George Pocheptsov, world-renown artist and full-time student, is not just the child prodigy that some wish to be—he is a child preserved in a professional’s body. His paintings are striking illustrations of fairytale scenes done too exquisitely to be found in any children’s book.
His work has been exhibited in prestigious museums, the United Nations, and even the living rooms of United States Secretaries of State Colin Powell and Hillary Clinton. His appeal is huge and his fame legendary. He learned to draw before he could talk, and was discovered by age six. Pocheptsov has since continued to perfect his rare gift.
Although his artwork has undergone bouts of change and development over the years, his whimsical artistic spirit has gone uncorrupted and unhampered, making it a cause for ceaseless creativity. Pocheptsov gives life and form to the richly cultivated landscape of his inner dream-world, populated with oddly-shaped figures, mystical creatures, colorful characters, and boundless heart using acrylics of myriad colors and self-invented “sculptured canvases” of different angles.. His paintings, whether depicting an endemic Adam and Eve paradise (“Unicorn Garden”), a children’s charity goal (“Carousel”), a political message (“Celebration of Hope”), or a masterful classical revival (“Primavera”), have a common eye-popping dynamism and a unique drama to them. In describing his own evolution as an artist, Pocheptsov says, “I see in my earlier paintings a lack of color balance and gradients. Now I am working for more complex figures, intricate detail, and a fluid motion of color,” which means, above all, “no white space.” Yet, however much he experiments with mixing new paints and sketching more studies (up to dozens for the same painting), he will not compromise on two scores: “Every artwork has to have a story and an intuition behind them,” says Popcheptsov.
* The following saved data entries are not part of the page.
(** * The lavalink player session controller (src/structures/Player.ts)

    A shallow embedding of [Player.ts]: the class fields become a record,
    every [async] method becomes a computation in a small state-and-exception
    monad over the player and the log of calls made to its collaborators
    (the node's [updatePlayer], the manager's [emit]).

    Idealisations, stated once:
    - a JavaScript [number] is NaN, an infinity, or an exact rational: IEEE
      rounding of doubles and the sign of zero are not modelled;
    - the collaborators that are not part of [Player.ts] ([Queue], [Track],
      [LavalinkNode], [utilManager.buildTrack]) are either parameters of a
      section or small models written from the specification, each marked
      as such;
    - a rejected promise of the transport is not modelled: [updatePlayer]
      records its argument and returns;
    - the values a caller hands over are parsed data and built-in
      functions: objects with accessors or frozen properties, and changes
      made to an object after it was handed over, are not modelled. *)

From Stdlib Require Import ZArith QArith Qcanon Qround.
From stdpp Require Import base decidable option list strings gmap fin_maps pretty.

Local Open Scope Z_scope.

(** ** JavaScript numbers *)

Inductive number : Type :=
| NaN
| NegInf
| Fin (q : Qc)
| PosInf.

#[global] Instance number_eq_dec : EqDecision number.
Proof. solve_decision. Defined.

Module Num.

Definition ofZ (z : Z) : number := Fin (Q2Qc (inject_Z z)).
Definition ofQ (q : Q) : number := Fin (Q2Qc q).

Definition isNaN (n : number) : bool :=
  match n with NaN => true | _ => false end.

(** [a < b]; every comparison with NaN is false. *)
Definition lt (a b : number) : bool :=
  match a, b with
  | NaN, _ | _, NaN => false
  | NegInf, NegInf => false
  | NegInf, _ => true
  | Fin _, NegInf => false
  | Fin x, Fin y => bool_decide (x < y)%Qc
  | Fin _, PosInf => true
  | PosInf, _ => false
  end.

(** [a <= b]. *)
Definition le (a b : number) : bool :=
  match a, b with
  | NaN, _ | _, NaN => false
  | NegInf, _ => true
  | Fin _, NegInf => false
  | Fin x, Fin y => bool_decide (x ≤ y)%Qc
  | Fin _, PosInf => true
  | PosInf, PosInf => true
  | PosInf, _ => false
  end.

Definition gt (a b : number) : bool := lt b a.
Definition ge (a b : number) : bool := le b a.

(** [a === b] on numbers: NaN differs from itself. *)
Definition strict_eq (a b : number) : bool :=
  match a, b with
  | NaN, _ | _, NaN => false
  | _, _ => bool_decide (a = b)
  end.

(** ToBoolean on a number: 0 and NaN are falsy. *)
Definition truthy (n : number) : bool :=
  match n with
  | NaN => false
  | Fin q => negb (bool_decide (q = 0%Qc))
  | _ => true
  end.

(** [Math.min(a, b)] and [Math.max(a, b)]: NaN if either argument is. *)
Definition min (a b : number) : number :=
  match a, b with
  | NaN, _ | _, NaN => NaN
  | _, _ => if lt b a then b else a
  end.

Definition max (a b : number) : number :=
  match a, b with
  | NaN, _ | _, NaN => NaN
  | _, _ => if lt a b then b else a
  end.

Definition neg (a : number) : number :=
  match a with
  | NaN => NaN
  | NegInf => PosInf
  | Fin q => Fin (- q)%Qc
  | PosInf => NegInf
  end.

(** Sign of a finite value, zero counted as positive zero. *)
Definition negative (q : Qc) : bool := bool_decide (q < 0)%Qc.

Definition signed_inf (is_neg : bool) : number :=
  if is_neg then NegInf else PosInf.

Definition add (a b : number) : number :=
  match a, b with
  | NaN, _ | _, NaN => NaN
  | NegInf, PosInf | PosInf, NegInf => NaN
  | NegInf, _ | _, NegInf => NegInf
  | PosInf, _ | _, PosInf => PosInf
  | Fin x, Fin y => Fin (x + y)%Qc
  end.

Definition sub (a b : number) : number := add a (neg b).

Definition mul (a b : number) : number :=
  match a, b with
  | NaN, _ | _, NaN => NaN
  | Fin x, Fin y => Fin (x * y)%Qc
  | Fin x, PosInf | PosInf, Fin x =>
      if bool_decide (x = 0%Qc) then NaN else signed_inf (negative x)
  | Fin x, NegInf | NegInf, Fin x =>
      if bool_decide (x = 0%Qc) then NaN else signed_inf (negb (negative x))
  | PosInf, PosInf | NegInf, NegInf => PosInf
  | PosInf, NegInf | NegInf, PosInf => NegInf
  end.

Definition div (a b : number) : number :=
  match a, b with
  | NaN, _ | _, NaN => NaN
  | Fin x, Fin y =>
      if bool_decide (y = 0%Qc)
      then (if bool_decide (x = 0%Qc) then NaN else signed_inf (negative x))
      else Fin (x / y)%Qc
  | Fin _, _ => Fin 0%Qc
  | PosInf, Fin y => signed_inf (negative y)
  | NegInf, Fin y => signed_inf (negb (negative y))
  | _, _ => NaN
  end.

(** [Math.floor]. *)
Definition floor (a : number) : number :=
  match a with
  | Fin q => ofZ (Qfloor q)
  | _ => a
  end.

(** [Math.round]: the nearest integer, halves rounded up. *)
Definition round (a : number) : number :=
  match a with
  | Fin q => ofZ (Qfloor (q + Q2Qc (1 # 2))%Qc)
  | _ => a
  end.

(** ToIntegerOrInfinity clamped at zero, as [Array.prototype.splice] reads a
    delete count: NaN and negatives give 0, fractions are truncated. The
    result is capped by the caller with the array length, so an infinite
    count is represented by [None]. *)
Definition to_count (a : number) : option nat :=
  match a with
  | NaN | NegInf => Some 0%nat
  | Fin q => Some (Z.to_nat (Qfloor q))
  | PosInf => None
  end.

(** The integer a number denotes, when it denotes one. *)
Definition as_integer (a : number) : option Z :=
  match a with
  | Fin q => if bool_decide (q = Q2Qc (inject_Z (Qfloor q))) then Some (Qfloor q) else None
  | _ => None
  end.

End Num.

Abbreviation ofZ := Num.ofZ.
Abbreviation ofQ := Num.ofQ.

(** ** Exceptions and results *)

Inductive ErrorClass : Type := ErrorC | TypeErrorC | RangeErrorC.

Record JSError : Type := mkError { err_class : ErrorClass; err_message : string }.

#[global] Instance ErrorClass_eq_dec : EqDecision ErrorClass.
Proof. solve_decision. Defined.
#[global] Instance JSError_eq_dec : EqDecision JSError.
Proof. solve_decision. Defined.
(** What [transaction_value] is on a record the normaliser keeps. *)
Lemma processRow_value (row : raw_row) (tx : trade) :
  processRow row = Some tx ->
  transaction_value tx
  = if (is_buy tx || is_sell tx)
       && JS.truthy (price tx) && JS.truthy (active_amount tx)
    then (active_amount tx * price tx)%float
    else 0%float.
Proof.
  unfold processRow.
  destruct (negb (truthy_timestamp (raw_trade_timestamp row))
            || negb (JS.truthy_str (raw_type row))
            || negb (JS.truthy_num (raw_buy_amount row))
               && negb (JS.truthy_num (raw_sell_amount row)));
    [discriminate|].
  intros H. injection H as <-.
  unfold active_amount, is_buy, is_sell; simpl.
  destruct (JS.str_is (raw_type row) TOKEN_BUY) eqn:Eb.
  - simpl.
    destruct (JS.truthy_num (raw_buy_price row)) eqn:Ep;
      destruct (JS.truthy_num (raw_buy_amount row)) eqn:Ea; simpl.
    + rewrite (parseFloat_truthy _ Ep), (orZero_parseFloat_truthy _ Ea).
      unfold JS.truthy_num in Ep, Ea. rewrite Ep, Ea. simpl.
      apply float_mul_comm.
    + rewrite (buy_is_not_sell _ Eb). simpl.
      rewrite (orZero_parseFloat_falsy _ Ea).
      now rewrite andb_false_r.
    + rewrite (buy_is_not_sell _ Eb). simpl.
      now rewrite (parseFloat_falsy _ Ep).
    + rewrite (buy_is_not_sell _ Eb). simpl.
      now rewrite (parseFloat_falsy _ Ep).
  - simpl.
    destruct (JS.str_is (raw_type row) TOKEN_SELL) eqn:Es; simpl;
      [|reflexivity].
    destruct (JS.truthy_num (raw_sell_price row)) eqn:Ep;
      destruct (JS.truthy_num (raw_sell_amount row)) eqn:Ea; simpl.
    + rewrite (parseFloat_truthy _ Ep), (orZero_parseFloat_truthy _ Ea).
      unfold JS.truthy_num in Ep, Ea. rewrite Ep, Ea. simpl.
      apply float_mul_comm.
    + rewrite (orZero_parseFloat_falsy _ Ea).
      now rewrite andb_false_r.
    + now rewrite (parseFloat_falsy _ Ep).
    + now rewrite (parseFloat_falsy _ Ep).
Qed.

Lemma processedData_In (data : list raw_row) (tx : trade) :
  In tx (processedData data)
  <-> exists row, In row data /\ processRow row = Some tx.
Proof.
  induction data as [|row data IH]; simpl.
  - split; [intros []|intros [? [[] _]]].
  - destruct (processRow row) as [tx'|] eqn:E; simpl; rewrite ?IH.
    + split.
      * intros [<-|[r [Hr Hp]]]; [exists row; auto|exists r; auto].
      * intros [r [[<-|Hr] Hp]]; [left; congruence|right; now exists r].
    + split.
      * intros [r [Hr Hp]]. exists r; auto.
      * intros [r [[<-|Hr] Hp]]; [congruence|now exists r].
Qed.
Unlike the Surrealists and Expressionists, Picasso and Chagall, Pocheptsov strives to make the unfamiliar familiar by tapping into people’s underlying recognition of imaginative forms. “Creativity is a wonderful thing,” Pocheptsov said, “especially if you can express it so that someone else can understand it. The way you do it is by taking the realistic components from life that they can relate to.” The youthful creator has a generous faith in people’s capacity to appreciate art, even if they cannot all be artists. “Everybody loves surreal colors, blossoming characters, [and] playful diversion.... My painting is a portal that people can go into and imagine.” In this sense, he is not only an artist, but a humanitarian as well. Pocheptsov’s foundation has donated over five million dollars to charities by auctioning off his work.
The young artist has remained faithful to the child within him in spite of his fame. He found that the key to success lies in this type of free creative expression. He admits that his imaginative fire would have probably died out had his early success not fanned the flame. But he has had the courage to stay the course of his individual artistic direction, eschewing all aid from those who think they know better. Pocheptsov was completely self-taught. Although he visits museums regularly, enjoys learning new art forms, and admires the masters, he does not rely on their influence or instruction. “There is no scholarly literature behind what I do,” he said. “It is just there, and that is why people appreciate it.” That is not to say that there is not method to his talent.
In many ways, being his own boss is difficult. “You have to constantly push the frontier further and further until you can come up with something that is completely different,” he said. And if he occasionally falls behind on a commission, it is only because he takes on so many at once. Sometimes he will be working on over 20 paintings at a time, putting projects on hold and resuming them whenever he is inspired again. “That’s how humans are meant to think: in spurts. Most people ignore bouts of inspiration because they are too caught up in deadlines,” he says. His unique artistic process gives people a taste of what life would be like in the wild of the unconscious.
This approach sounds fine on the surface, but does it hold up in practice, especially in the Harvard jungle? Pocheptsov has advice for re-imagining this arena, as well. Instead of measuring peers in a straight competitive lineup, one can situate them spatially—as in a painting—where each object has its logical, separate place in the whole. In this vein, he sees Harvard’s academic departments as complete entities in their own right, which he likes to participate in at his pleasure. The result of such thinking yields a hybrid species more exotic than the creatures in his paintings: part professional artist, part statistics concentrator, part polo player, George Pocheptsov is all-embracing.